His current team will hope he continues to excel under the radar and that the likes of Charlie Austin and Matej Vydra carry on being thrown into the annual rumour mill ahead of him.

Many players in the past have had that one great season. Maybe this is Murray’s. Or maybe next year the Eagles will show that you don’t need wonder-kids to have a shot in the Premier League. Sometimes you just need a bloke who knows where the goal is.

Manchester United’s wingers must show they are up to the job

This was going to be a piece about the worrying decline of Antonio Valencia, whose abject display against Chelsea on Sunday was that of a man who has forgotten what he is good at. But the truth is none of Manchester United’s first-team wingers have had a season to write home about. In fact you would be hard-pressed to recall the last great performance from any of Valencia, Nani or Ashley Young.

When Valencia moved to Old Trafford in 2009, he was talked of as one of the league’s best wide-men, and as he began beating fullbacks and supplying inch-perfect crosses, it was clear why Sir Alex Ferguson parted with £12million for his services. The Ecuadorian made wing-play look easy.  He broke it down to its simplest form – knock it and run. And his speed meant he won the race more often than not.

Antonio Valencia

When Wayne Rooney enjoyed arguably his best season to date, when everyone started referring to his head as a goal-scoring threat as deadly as his feet – that was down to Valencia.
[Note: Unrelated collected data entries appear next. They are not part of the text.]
(* ===== verification/Pprof.v ===== *)
(** The heap profile ([src/v8m_pprof.c], [src/v8m_pprof.h]).

    The encoder writes protobuf fields into a buffer of 64 KiB, inner messages first
    into small scratch buffers; the result goes to a file descriptor as it is or
    wrapped in gzip with stored blocks.  A buffer is word memory indexed from 0, an
    offset of [SIZE_MAX] is the overflow result.  The kernel's [write] is a
    parameter. *)

From Stdlib Require Import Ascii String.
From stdpp Require Import pretty.
From S2P Require Import Prelude SizeClass ThreadCache.

Module Pprof.

Definition V8M_PUBLIC_NUM_SIZE_CLASSES : Z := 41.
Definition V8M_PPROF_BUF_BYTES : Z := 64 * 1024.
Definition EINTR : Z := 4.
Definition EINVAL : Z := 22.
Definition EOVERFLOW : Z := 75.

(** The characters of a C string literal. *)
Definition codes (s : string) : list Z := (fun c => Z.of_nat (nat_of_ascii c)) <$> list_ascii_of_string s.

(** ** Wire helpers *)

(** A buffer and an offset; the rest of a function runs when there was room. *)
Definition checked (r : mem * Z) (f : mem -> Z -> mem * Z) : mem * Z := let '(buf, off) := r in if off =? SIZE_MAX then (buf, off) else f buf off.
#[local] Notation "'do' buf , off <- r ; f" := (checked r (fun buf off => f)) (at level 200, buf name, off name, r at level 100, f at level 200).

(** Ten rounds of 7 bits are enough for 64; running out counts as an overflow. *)
Definition varint_fuel : nat := 10.
Fixpoint write_varint (fuel : nat) (buf : mem) (cap off value : Z) : mem * Z :=
  match fuel with
  | O => (buf, SIZE_MAX)
  | S fuel =>
      if 0x80 <=? value then
        if cap <=? off then (buf, SIZE_MAX)
        else write_varint fuel (wr buf off (Z.lor (Z.land value 0x7F) 0x80)) cap (off + 1) (Z.shiftr value 7)
      else if cap <=? off then (buf, SIZE_MAX)
      else (wr buf off (Z.land value 0x7F), off + 1)
  end.
Definition pb_write_varint (buf : mem) (cap off value : Z) : mem * Z := write_varint varint_fuel buf cap off value.

Definition pb_write_tag (buf : mem) (cap off field wire : Z) : mem * Z := pb_write_varint buf cap off (Z.lor (Z.shiftl field 3) wire).

Definition pb_write_uint64_field (buf : mem) (cap off field value : Z) : mem * Z :=
  do buf, off <- pb_write_tag buf cap off field 0; pb_write_varint buf cap off value.
Definition pb_write_int64_field (buf : mem) (cap off field value : Z) : mem * Z := pb_write_uint64_field buf cap off field (u64 value).

(** [memcpy] into a buffer. *)
Fixpoint put (buf : mem) (off : Z) (data : list Z) : mem :=
  match data with [] => buf | b :: data => put (wr buf off b) (off + 1) data end.
(** The first [n] bytes of a buffer. *)
Definition prefix_of (buf : mem) (n : Z) : list Z := rd buf <$> seqZ 0 n.

Definition pb_write_bytes_field (buf : mem) (cap off field : Z) (data : list Z) : mem * Z :=
  let len := Z.of_nat (length data) in
  do buf, off <- pb_write_tag buf cap off field 2;
  do buf, off <- pb_write_varint buf cap off len;
  if cap <? u64 (off + len) then (buf, SIZE_MAX) else (put buf off data, u64 (off + len)).
Definition pb_write_string_field (buf : mem) (cap off field : Z) (str : list Z) : mem * Z := pb_write_bytes_field buf cap off field str.

(** ** Submessages *)

(** A submessage built in a scratch buffer of [size] bytes, then copied out. *)
Definition emit_value_type (out : mem) (cap off outer_field type_idx unit_idx : Z) : mem * Z :=
  let '(inner, n) :=
    (do inner, n <- pb_write_int64_field ∅ 32 0 1 type_idx;
     pb_write_int64_field inner 32 n 2 unit_idx) in
  if n =? SIZE_MAX then (out, n) else pb_write_bytes_field out cap off outer_field (prefix_of inner n).

Definition emit_function (out : mem) (cap off func_id name_idx : Z) : mem * Z :=
  let '(inner, n) :=
    (do inner, n <- pb_write_uint64_field ∅ 32 0 1 func_id;
     do inner, n <- pb_write_int64_field inner 32 n 2 name_idx;
     pb_write_int64_field inner 32 n 3 name_idx) in
  if n =? SIZE_MAX then (out, n) else pb_write_bytes_field out cap off 5 (prefix_of inner n).
(* ===== verification/ApiInv.v ===== *)
(** The invariant of the public entry points ([Api]), and its parts: the soft limit,
    the out-of-memory handler, the bootstrap buffer and the bookkeeping around an
    allocation. *)

From S2P Require Import Prelude SizeClass Page Bump Config RemoteFree RegionMap PageHeap PageSource NumaPool SlabPage SlabPool SlabPoolSpec BuddyPool BuddyPoolSpec Large LargeSpec ThreadCache ThreadCacheSpec ThreadRegistry Lifetime Dispatch DispatchInv DispatchCache DispatchStep DispatchAlloc DispatchFree DispatchSpec DispatchKeep Api.
Import SizeClass Page Config PageSource Dispatch DispatchInv DispatchCache DispatchStep DispatchAlloc DispatchFree DispatchSpec DispatchKeep Api.

Module ApiInv.

Section Inv.
Context `{PSL : PageSourceLaws} {PV : PageHeapView}.

(** [image] is the mapping of the program's own data, where the two static buffers
    lie; the page heap's regions never meet it. *)
Context (ext extd : list (Z * Z)) (m : bool) (image : Z * Z).
Notation dispatch_ok := (dispatch_ok ext extd m).

Record static_ok (b : Bump.v8m_bump) (size : Z) : Prop := {
  so_wf : Bump.wf b 4;
  so_size : b.(Bump.size) = size;
  so_image : image.1 <= b.(Bump.buffer) /\ b.(Bump.buffer) + size <= image.1 + image.2
}.

(** The blocks of the program are [B] from the dispatcher and [L] from the bootstrap
    buffer. *)
Record api_ok (st : api) (B : owner -> Z -> Z -> Prop) (L : list (Z * Z)) : Prop := {
  ao_dispatch : dispatch_ok st.(g_dispatch) B;
  ao_image : image ∈ extd;
  ao_bootstrap : static_ok st.(v8m_bootstrap_bump) Bump.V8M_BOOTSTRAP_SIZE /\ st.(v8m_bootstrap_bump).(Bump.offset) <= Bump.V8M_BOOTSTRAP_SIZE;
  ao_blocks : forall x, x ∈ L -> st.(v8m_bootstrap_bump).(Bump.buffer) <= x.1 /\ 0 < x.2 /\
    x.1 + x.2 <= st.(v8m_bootstrap_bump).(Bump.buffer) + st.(v8m_bootstrap_bump).(Bump.offset);
  ao_apart : forall i j x y, L !! i = Some x -> L !! j = Some y -> i <> j -> x.1 + x.2 <= y.1 \/ y.1 + y.2 <= x.1;
  ao_signal : static_ok st.(v8m_signal_safe_bump) Bump.V8M_SIGNAL_SAFE_SIZE;
  ao_mode : BuddyPoolSpec.mode_ok m st.(v8m_config);
  ao_ring : Z.of_nat (length st.(g_double_free_ring)) = V8M_DOUBLE_FREE_RING_SIZE
}.

(** What an entry point leaves alone: of the blocks [B] the handler may have released
    some, those of [B'] are untouched. *)
Record later (st : api) (B : owner -> Z -> Z -> Prop) (st' : api) (B' : owner -> Z -> Z -> Prop) : Prop := {
  la_blocks : forall w p n, B' w p n -> B w p n;
  la_contents : contents B' st.(g_dispatch) st'.(g_dispatch);
  la_bootstrap : st'.(v8m_bootstrap_bump) = st.(v8m_bootstrap_bump) /\ st'.(bootstrap_mem) = st.(bootstrap_mem);
  la_signal : st'.(v8m_signal_safe_bump) = st.(v8m_signal_safe_bump);
  la_config : st'.(v8m_config) = st.(v8m_config);
  la_state : st'.(g_init_state) = st.(g_init_state) /\ st'.(t_oom_in_handler) = st.(t_oom_in_handler)
}.

Lemma later_refl st B : later st B st B.
Proof. by constructor. Qed.
Lemma later_trans st B st1 B1 st2 B2 : later st B st1 B1 -> later st1 B1 st2 B2 -> later st B st2 B2.
Proof.
  intros [H1 H2 [H3 H3'] H4 H5 [H6 H6']] [K1 K2 [K3 K3'] K4 K5 [K6 K6']]. constructor; [by auto| |split; congruence|congruence|congruence|split; congruence].
  eapply contents_trans; [|exact K2]. eapply contents_sub; [|exact H2]. done.
Qed.

(** ** Blocks and the static buffers *)

Lemma blocks_outside d B w p n : dispatch_ok d B -> B w p n -> image ∈ extd -> 0 < p /\ (image.1 + image.2 <= p \/ p + n <= image.1).
Proof.
  intros (K & loc & KM & SL & LL & F & _) Hp Hi. pose proof (proj1 (fr_blocks _ _ _ _ _ _ _ _ _ _ F _ _ _) Hp) as [Hblk _].
  pose proof (fr_world _ _ _ _ _ _ _ _ _ _ F) as (O & D & Wa). destruct (block_range _ _ _ _ _ _ _ _ _ _ _ Wa Hblk) as (Ow & r & Hr & H1 & H2 & H3 & H4).
  destruct (share_sound _ _ _ _ _ _ _ _ _ _ Wa Ow Hr) as (Hrs & H5 & H6). split; [lia|].
  destruct (ps_desc_apart _ image r (w_src _ _ _ _ _ _ _ _ Wa) ltac:(rewrite (w_descs _ _ _ _ _ _ _ _ Wa); apply elem_of_app; by right) Hrs); lia.
Qed.

Lemma bump_owns b size p : static_ok b size -> Bump.v8m_bump_owns (Some b) p = true <-> b.(Bump.buffer) <= p < b.(Bump.buffer) + size.
Proof.
  intros [[_ _ H0 Hs He _ _ _] Hz _]. unfold Bump.v8m_bump_owns. rewrite (proj2 (Z.eqb_neq _ NULL)) by (unfold NULL; lia). rewrite u64_small by (unfold is_u64; lia).
  rewrite Hz in *. rewrite andb_true_iff, Z.leb_le, Z.ltb_lt. done.
Qed.
Lemma bump_remaining b size p : static_ok b size -> b.(Bump.buffer) <= p < b.(Bump.buffer) + size ->
  Bump.v8m_bump_remaining (Some b) p = b.(Bump.buffer) + size - p.
Proof.
  intros S Hr. unfold Bump.v8m_bump_remaining. rewrite (proj2 (bump_owns b size p S) Hr). cbn [negb]. destruct S as [[_ _ H0 Hs He _ _ _] Hz _].
  rewrite Hz in *. rewrite (u64_small (_ + size)) by (unfold is_u64; lia). rewrite u64_small by (unfold is_u64; lia). done.
Qed.

Lemma image_covers b size q : static_ok b size -> b.(Bump.buffer) <= q < b.(Bump.buffer) + size -> image.1 <= q < image.1 + image.2.
Proof. intros [_ _ [H1 H2]] Hq. lia. Qed.

(** A block of the dispatcher is in neither buffer. *)
Lemma block_not_static st B L w p n : api_ok st B L -> B w p n ->
  p <> NULL /\ Bump.v8m_ptr_is_bootstrap st.(v8m_bootstrap_bump) p = false /\ Bump.v8m_ptr_is_signal_safe st.(v8m_signal_safe_bump) p = false.
Proof.
  intros Ok Hp. pose proof Ok as [Hd Hi [Sb _] _ _ Ss _ _]. destruct (blocks_outside _ _ _ _ _ Hd Hp Hi) as [H0 H1]. pose proof (block_positive _ _ _ _ _ _ _ _ Hd Hp) as Hn.
  split; [unfold NULL; lia|]. split; apply not_true_is_false; intros Ho.
  - pose proof (image_covers _ _ _ Sb (proj1 (bump_owns _ _ p Sb) Ho)). lia.
  - pose proof (image_covers _ _ _ Ss (proj1 (bump_owns _ _ p Ss) Ho)). lia.
Qed.

(** ** Changing one part of the state *)

Lemma ok_dispatch st B L d B' : api_ok st B L -> dispatch_ok d B' -> api_ok (set_dispatch st d) B' L.
Proof. intros [] Hd. by constructor. Qed.
Lemma later_dispatch st B d B' : (forall w p n, B' w p n -> B w p n) -> contents B' st.(g_dispatch) d -> later st B (set_dispatch st d) B'.
Proof. intros Hs Hc. by constructor. Qed.
Lemma ok_errno st B L v : api_ok st B L -> api_ok (set_errno st v) B L.
Proof. intros []. by constructor. Qed.
Lemma later_errno st B st' B' v : later st B st' B' -> later st B (set_errno st' v) B'.
Proof. intros []. by constructor. Qed.
Lemma ok_ring st B L ring idx : api_ok st B L -> length ring = length st.(g_double_free_ring) -> api_ok (set_ring st ring idx) B L.
Proof. intros [] Hl. constructor; try done. cbn. by rewrite Hl. Qed.
Lemma later_ring st B ring idx : later st B (set_ring st ring idx) B.
Proof. by constructor. Qed.
Lemma ok_owns st B L c : api_ok st B L -> api_ok (set_owns st c) B L.
Proof. intros []. by constructor. Qed.

Lemma quiet_ok st B L d : api_ok st B L -> quiet st.(g_dispatch) d -> api_ok (set_dispatch st d) B L /\ later st B (set_dispatch st d) B.
Proof.
  intros Ok Q. destruct (ok_quiet ext extd m _ _ B (ao_dispatch _ _ _ Ok) Q) as [Hd Hc]. split; [by eapply ok_dispatch|by apply later_dispatch].
Qed.

Lemma api_quiet_refl d : quiet d d.
Proof. constructor; try done. apply same_cur_refl. Qed.
Lemma api_quiet_trans d1 d2 d3 : quiet d1 d2 -> quiet d2 d3 -> quiet d1 d3.
Proof.
  intros [A1 A2 A3 A4 A5 A6 A7 A8 A9] [B1 B2 B3 B4 B5 B6 B7 B8 B9]. constructor; try congruence. unfold same_cur in *.
  destruct (cur_cache d1) as [c1|], (cur_cache d2) as [c2|], (cur_cache d3) as [c3|]; try done. destruct A8, B8. split; congruence.
Qed.

(** The cache record of the calling thread changes outside its bins. *)
Definition same_stacks (c c' : ThreadCache.v8m_thread_cache) : Prop := same_cache c c' /\ c'.(ThreadCache.mediums) = c.(ThreadCache.mediums).
Lemma reg_quiet d g t : t.(ThreadRegistry.t_cache) = d.(d_tls).(ThreadRegistry.t_cache) ->
  (d.(d_tls).(ThreadRegistry.t_cache) <> NULL -> same_stacks (ThreadRegistry.cache_at d.(d_reg) d.(d_tls).(ThreadRegistry.t_cache)) (ThreadRegistry.cache_at g d.(d_tls).(ThreadRegistry.t_cache))) ->
  quiet d (set_reg d g t).
Proof.
  intros Ht Hs. unfold NULL in *. constructor; try done; unfold same_cur, cur_cache; cbn; rewrite Ht; destruct (Z.eqb_spec d.(d_tls).(ThreadRegistry.t_cache) NULL) as [|Hn]; try done; destruct (Hs Hn) as [H1 H2]; [done|].
  cbn. by rewrite H2.
Qed.

Lemma set_cache_at g a c : ThreadRegistry.cache_at (ThreadRegistry.set_cache g a c) a = c.
Proof. apply ThreadRegistry.cache_at_some. cbn. by rewrite lookup_insert_eq. Qed.
Lemma same_stacks_refl c : same_stacks c c.
Proof. by split. Qed.

Lemma count_alloc_quiet d : quiet d (set_reg d (ThreadRegistry.v8m_dispatch_record_alloc d.(d_reg) d.(d_tls)) d.(d_tls)).
Proof.
  apply reg_quiet; [done|]. intros Hn. unfold ThreadRegistry.v8m_dispatch_record_alloc. destruct (ThreadRegistry.usable _ _); [|apply same_stacks_refl].
  rewrite set_cache_at. by split.
Qed.
Lemma count_free_quiet d : quiet d (set_reg d (ThreadRegistry.v8m_dispatch_record_free_cache d.(d_reg) d.(d_tls).(ThreadRegistry.t_cache)) d.(d_tls)).
Proof.
  apply reg_quiet; [done|]. intros Hn. unfold ThreadRegistry.v8m_dispatch_record_free_cache. destruct (ThreadRegistry.usable _ _); [|apply same_stacks_refl].
  rewrite set_cache_at. by split.
Qed.
Lemma predict_quiet d pc cls : quiet d (set_cur d (ThreadCache.v8m_thread_cache_predict_update (cur_cache d) pc cls)).
Proof.
  unfold set_cur, cur_cache. destruct (Z.eqb_spec d.(d_tls).(ThreadRegistry.t_cache) NULL) as [|Hn]; [apply api_quiet_refl|]. cbn.
  destruct (_ <=? cls); (apply reg_quiet; [done|]; intros _; rewrite set_cache_at; by split).
Qed.
Lemma lifetime_alloc_quiet d cfg tsc ptr pc : quiet d (set_reg d (Lifetime.v8m_thread_cache_lifetime_record_alloc cfg d.(d_reg) d.(d_tls) tsc ptr pc) d.(d_tls)).
Proof.
  apply reg_quiet; [done|]. intros Hn. unfold Lifetime.v8m_thread_cache_lifetime_record_alloc. destruct (_ =? NULL); [apply same_stacks_refl|].
  destruct (_ =? 0); [apply same_stacks_refl|]. destruct (negb _); [apply same_stacks_refl|]. rewrite set_cache_at. unfold Lifetime.record_sample.
  destruct (negb _); [by split|]. destruct (tsc =? 0); [by split|]. by destruct (negb _).
Qed.
Lemma lifetime_free_quiet d cfg mhz tsc ptr : quiet d (set_reg d (Lifetime.v8m_thread_cache_lifetime_record_free cfg mhz d.(d_reg) d.(d_tls) tsc ptr) d.(d_tls)).
Proof.
  apply reg_quiet; [done|]. intros Hn. unfold Lifetime.v8m_thread_cache_lifetime_record_free. destruct (_ =? NULL); [apply same_stacks_refl|].
  destruct (_ =? 0); [apply same_stacks_refl|]. destruct (negb _); [apply same_stacks_refl|]. destruct (list_find _ _) as [[i en]|]; [|apply same_stacks_refl].
  destruct (_ || _); [rewrite set_cache_at; by split|]. rewrite set_cache_at. by destruct (Lifetime.lifetime_bucket_for _ _) as [[j bs]|].
Qed.

End Inv.
End ApiInv.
There were no tricks in his armoury, no step-overs or showboating. He ran. He crossed. And United invariably scored.
So who was the player wearing number 7 on Sunday? The player who beat himself more often than his opponent? It certainly wasn’t the man who was voted both fans’ and players’ Player of the Year last season, nor the man who came back from a horrific ankle break to become one of his team’s most consistent performers.

It would be easy to say the pressure of the number on his back has got the better of him. But do players really notice what is behind them when they are so focused on what is ahead? Can a number so significantly alter a mind-set?

With the impending arrival of Wilfried Zaha, many expected Nani to make way. But in United’s last two games it was the Portuguese player’s departure (for two very different reasons) that had a detrimental effect on the team. So perhaps Zaha will be taking the place of Valencia next season, a man who has forgotten that in football, if you can win the race, the goal is all but scored.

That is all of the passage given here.